When writing code in Java, it is important to handle exceptions that may occur during runtime. This ensures that the program can gracefully handle unexpected errors and prevent it from crashing. There are two ways to handle exceptions in Java: using the "throws" keyword or using a "try-catch" block. In this article, we will explore the differences between these two methods and when to use each one.

Throws

The "throws" keyword is used to declare that a method may throw a particular exception. When a method is called that may throw an exception, the caller of the method must either handle the exception themselves or declare that they also may throw the exception using the "throws" keyword. This means that the exception will be propagated up the call stack until it is either handled or the program crashes.

Throws is useful when the exception cannot be handled within the method itself and must be handled by the calling method or the surrounding code. It can also be used to make the method signature more descriptive, indicating to the caller that the method may potentially throw a certain exception.

Try-Catch

A "try-catch" block is used to catch and handle exceptions that may occur within a block of code. The "try" block contains the code that may throw an exception and the "catch" block catches the exception and handles it accordingly. Multiple "catch" blocks can be used if different types of exceptions may occur.

Try-catch is useful when the code needs to handle the exception within the method itself. It allows for specific handling of different types of exceptions and can prevent the program from crashing by handling the exception in a more controlled manner.

When to use each one?

Whether to use "throws" or "try-catch" depends on the situation. If the exception cannot be handled within the method and must be propagated up the call stack, then "throws" should be used. On the other hand, if the exception can be handled within the method, then "try-catch" should be used.

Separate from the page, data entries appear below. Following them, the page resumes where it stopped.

(* ===== verification/Upstream.v ===== *)
(** * The upstream client

    Models src/internal/upstream/client.go: connecting and disconnecting, the table of
    pending requests, sending a message and waiting for its answer, and the reader of the
    server-sent event stream. Calls of [Send] interleave with each other and with the
    reader; the relation [ustep] has one constructor per atomic step. Decoding JSON and
    the answers of the HTTP client are arguments. *)

From Stdlib Require Import ZArith Lia Ascii SpecFloat.
From stdpp Require Import base list gmap strings numbers relations.
From S2P Require Import Prelude Json GoText Config.

(** ** Keys of the pending table *)

(** An [interface{}] as a map key; two zeros are one key. Slices and maps cannot be
    keys: using one panics. *)
Inductive idkey : Type :=
| KNil
| KBool (b : bool)
| KNum (f : float64)
| KStr (s : string).

#[export] Instance idkey_eq : EqDecision idkey.
Proof. solve_decision. Defined.

Definition id_key (v : jvalue) : option idkey :=
  match v with
  | JNull => Some KNil
  | JBool b => Some (KBool b)
  | JNum (S754_zero _) => Some (KNum (S754_zero false))
  | JNum f => Some (KNum f)
  | JStr s => Some (KStr s)
  | JArr _ | JObj _ => None
  end.

(** [parsed["id"]]: nil when absent. *)
Definition id_member (m : jobject) : jvalue := default JNull (obj_get m "id").

(** ** State *)

(** [Response]: the session field is never set. *)
Record UpResponse : Type := mkUpResponse {
  Up_Data : string;
  Up_Error : option string
}.

(** [chans] are the response channels by their number, each of capacity one; [pending]
    maps keys to channels, latest binding first and at most one per key. [mutexLost] says
    that [pendingMu] was locked by a call that panicked before unlocking it. *)
Record Client : Type := mkClient {
  up_cfg : UpstreamConfig;
  connected : bool;
  messageURL : string;
  sseConn : bool;
  pending : list (idkey * nat);
  chans : list (option UpResponse);
  doneClosed : bool;
  mutexLost : bool
}.

Definition NewClient (cfg : UpstreamConfig) : Client :=
  {| up_cfg := cfg; connected := false; messageURL := ""; sseConn := false; pending := [];
     chans := []; doneClosed := false; mutexLost := false |}.

Definition set_conn (con sse : bool) (c : Client) : Client :=
  {| up_cfg := up_cfg c; connected := con; messageURL := messageURL c; sseConn := sse;
     pending := pending c; chans := chans c; doneClosed := doneClosed c;
     mutexLost := mutexLost c |}.

Definition set_pending (p : list (idkey * nat)) (ch : list (option UpResponse)) (c : Client)
    : Client :=
  {| up_cfg := up_cfg c; connected := connected c; messageURL := messageURL c;
     sseConn := sseConn c; pending := p; chans := ch; doneClosed := doneClosed c;
     mutexLost := mutexLost c |}.

Definition set_url (u : string) (c : Client) : Client :=
  {| up_cfg := up_cfg c; connected := connected c; messageURL := u; sseConn := sseConn c;
     pending := pending c; chans := chans c; doneClosed := doneClosed c;
     mutexLost := mutexLost c |}.

Definition lose_mutex (c : Client) : Client :=
  {| up_cfg := up_cfg c; connected := connected c; messageURL := messageURL c;
     sseConn := sseConn c; pending := pending c; chans := chans c;
     doneClosed := doneClosed c; mutexLost := true |}.

Definition close_done (c : Client) : Client :=
  {| up_cfg := up_cfg c; connected := connected c; messageURL := messageURL c;
     sseConn := sseConn c; pending := pending c; chans := chans c; doneClosed := true;
     mutexLost := mutexLost c |}.

(** Map operations on the pending table. *)
Fixpoint pget (k : idkey) (p : list (idkey * nat)) : option nat :=
  match p with
  | [] => None
  | (k', l) :: p => if decide (k = k') then Some l else pget k p
  end.

Definition pdel (k : idkey) (p : list (idkey * nat)) : list (idkey * nat) :=
  filter (fun q => q.1 <> k) p.

Definition pset (k : idkey) (l : nat) (p : list (idkey * nat)) : list (idkey * nat) :=
  (k, l) :: pdel k p.

(** ** Text of the event stream *)

(** One line of the loop of [readEvents]: the fields collected so far, and the event to
    handle when the line is empty. *)
Definition read_line (st : string * string) (line : string)
    : (string * string) * option (string * string) :=
  let line := TrimSpace line in
  if bool_decide (line = "") then
    if bool_decide (st = ("", "")) then (st, None) else (("", ""), Some st)
  else
    match strip_prefix "event:" line with
    | Some e => ((TrimSpace e, st.2), None)
    | None =>
        match strip_prefix "data:" line with
        | Some d => ((st.1, TrimSpace d), None)
        | None => (st, None)
        end
    end.

(** The events of a list of lines. *)
Fixpoint read_lines (st : string * string) (lines : list string) : list (string * string) :=
  match lines with
  | [] => []
  | line :: lines =>
      let '(st, ev) := read_line st line in
      match ev with Some e => e :: read_lines st lines | None => read_lines st lines end
  end.

(** ** Operations *)

(** Answers of [http.NewRequest] and of [httpClient.Do]. *)
Record HttpEnv : Type := mkHttpEnv {
  NewReq : option string;
  Do : result string Z
}.

Definition Connect (env : HttpEnv) (c : Client) : Client * result string unit :=
  if connected c then (c, Ok tt)
  else
    match NewReq env with
    | Some e => (c, Err ("failed to create SSE request: " +:+ e))
    | None =>
        match Do env with
        | Err e => (c, Err ("failed to connect to upstream: " +:+ e))
        | Ok status =>
            if (status =? 200)%Z then (set_conn true true c, Ok tt)
            else (c, Err ("upstream returned status " +:+ itoa status))
        end
    end.

(** [Disconnect]: the state keeps [connected = false] when [close] panics. *)
Definition Disconnect (c : Client) : Client * outcome unit :=
  if connected c then
    let c := set_conn false (sseConn c) c in
    if doneClosed c then (c, Panic "close of closed channel")
    else (set_conn false false (close_done c), Ret tt)
  else (c, Ret tt).

Definition IsConnected (c : Client) : bool := connected c.
Definition GetMessageURL (c : Client) : string := messageURL c.

(** The POST of [Send] and [SendAsync]. *)
Definition post (env : HttpEnv) : result string unit :=
  match NewReq env with
  | Some e => Err ("failed to create request: " +:+ e)
  | None =>
      match Do env with
      | Err e => Err ("failed to send to upstream: " +:+ e)
      | Ok status =>
          if (status =? 200)%Z || (status =? 202)%Z then Ok tt
          else Err ("upstream returned status " +:+ itoa status)
      end
  end.

Definition ready (c : Client) : result string string :=
  if connected c then
    if bool_decide (messageURL c = "") then Err "upstream message URL not yet received"
    else Ok (messageURL c)
  else Err "not connected to upstream".

Definition SendAsync (env : HttpEnv) (c : Client) : result string unit :=
  _ ← ready c; post env.

Section Client.

(** [json.Unmarshal] into a map. *)
Context (unmarshal : string -> result string jobject).

(** The key of a message, as [Send] and [handleEvent] compute it: [None] where it cannot
    be a map key. *)
Definition message_id (message : string) : result string (option idkey) :=
  m ← unmarshal message; Ok (id_key (id_member m)).

(** What [Send] does before the POST: an early error, a panic with the mutex held, or
    the key and the number of the new channel. *)
Inductive begin_result : Type :=
| BErr (e : string)
| BPanic
| BGo (key : idkey) (loc : nat).

Definition send_begin (message : string) (c : Client) : Client * begin_result :=
  match ready c with
  | Err e => (c, BErr e)
  | Ok _ =>
      match wrap_err "invalid JSON message" (message_id message) with
      | Err e => (c, BErr e)
      | Ok None => (lose_mutex c, BPanic)
      | Ok (Some key) =>
          let loc := length (chans c) in
          (set_pending (pset key loc (pending c)) (chans c ++ [None]) c, BGo key loc)
      end
  end.

(** The deferred [delete(c.pending, requestID)]. *)
Definition send_cleanup (key : idkey) (c : Client) : Client :=
  set_pending (pdel key (pending c)) (chans c) c.

(** A non-blocking send on a channel: dropped when the channel is full. *)
Definition offer (r : UpResponse) (loc : nat) (chs : list (option UpResponse))
    : list (option UpResponse) :=
  match chs !! loc with
  | Some None => <[loc := Some r]> chs
  | _ => chs
  end.

Definition deliver (key : idkey) (data : string) (c : Client) : Client :=
  match pget key (pending c) with
  | Some loc => set_pending (pending c) (offer (mkUpResponse data None) loc (chans c)) c
  | None => c
  end.

(** [handleEvent]; an identifier that is no map key panics the reader while it holds the
    read lock. *)
Definition handleEvent (event data : string) (c : Client) : Client * outcome unit :=
  if bool_decide (event = "endpoint") then
    (set_url (match data with
              | String "/" _ => trim_slash (URL (up_cfg c)) +:+ data
              | _ => data
              end) c, Ret tt)
  else if bool_decide (event = "message") then
    match message_id data with
    | Err _ => (c, Ret tt)
    | Ok None => (lose_mutex c, Panic "hash of unhashable type")
    | Ok (Some key) => (deliver key data c, Ret tt)
    end
  else (c, Ret tt).

(** The second critical section of [handleDisconnect]. *)
Definition disconnected : UpResponse := mkUpResponse "" (Some "upstream disconnected").

Definition fail_pending (c : Client) : Client :=
  set_pending [] (foldl (fun chs q => offer disconnected q.2 chs) (chans c) (pending c)) c.

(** ** Interleavings *)

(** Where a call of [Send] stands, with the message it was given. *)
Inductive sendpc : Type :=
| SStart (message : string)
| SPosting (message : string) (key : idkey) (loc : nat)
| SWaiting (message : string) (key : idkey) (loc : nat)
| SLeaving (message : string) (key : idkey) (loc : nat) (answer : option string * option string)
| SReturned (message : string) (answer : option string * option string)
| SCrashed.

(** Where the goroutine of [readEvents] stands: reading, between the two critical
    sections of [handleDisconnect], or gone. There is one reader at a time: a new
    connection is made after the reader of the last one has gone. *)
Inductive readpc : Type := RReading | RLost | RGone.

Record ustate : Type := mkUState {
  client : Client;
  senders : list sendpc;
  reader : readpc
}.

Definition with_client (c : Client) (s : ustate) : ustate :=
  {| client := c; senders := senders s; reader := reader s |}.

Definition with_sender (i : nat) (p : sendpc) (s : ustate) : ustate :=
  {| client := client s; senders := <[i := p]> (senders s); reader := reader s |}.

Definition with_reader (r : readpc) (s : ustate) : ustate :=
  {| client := client s; senders := senders s; reader := r |}.

Definition after_begin (message : string) (r : begin_result) : sendpc :=
  match r with
  | BErr e => SReturned message (None, Some e)
  | BPanic => SCrashed
  | BGo key loc => SPosting message key loc
  end.

Definition answer_of (r : UpResponse) : option string * option string :=
  match Up_Error r with Some e => (None, Some e) | None => (Some (Up_Data r), None) end.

It is important to note that both methods can be used together. If a method may potentially throw an exception but the exception can also be handled within the method, then both "throws" and "try-catch" can be used to provide a more robust exception handling mechanism.

Conclusion

In summary, "throws" and "try-catch" are two methods for handling exceptions in Java. "Throws" is used to declare that a method may throw an exception and propagate it up the call stack, while "try-catch" is used to catch and handle exceptions within a block of code. The decision to use one method over the other depends on whether the exception can be handled within the method or must be propagated up the call stack.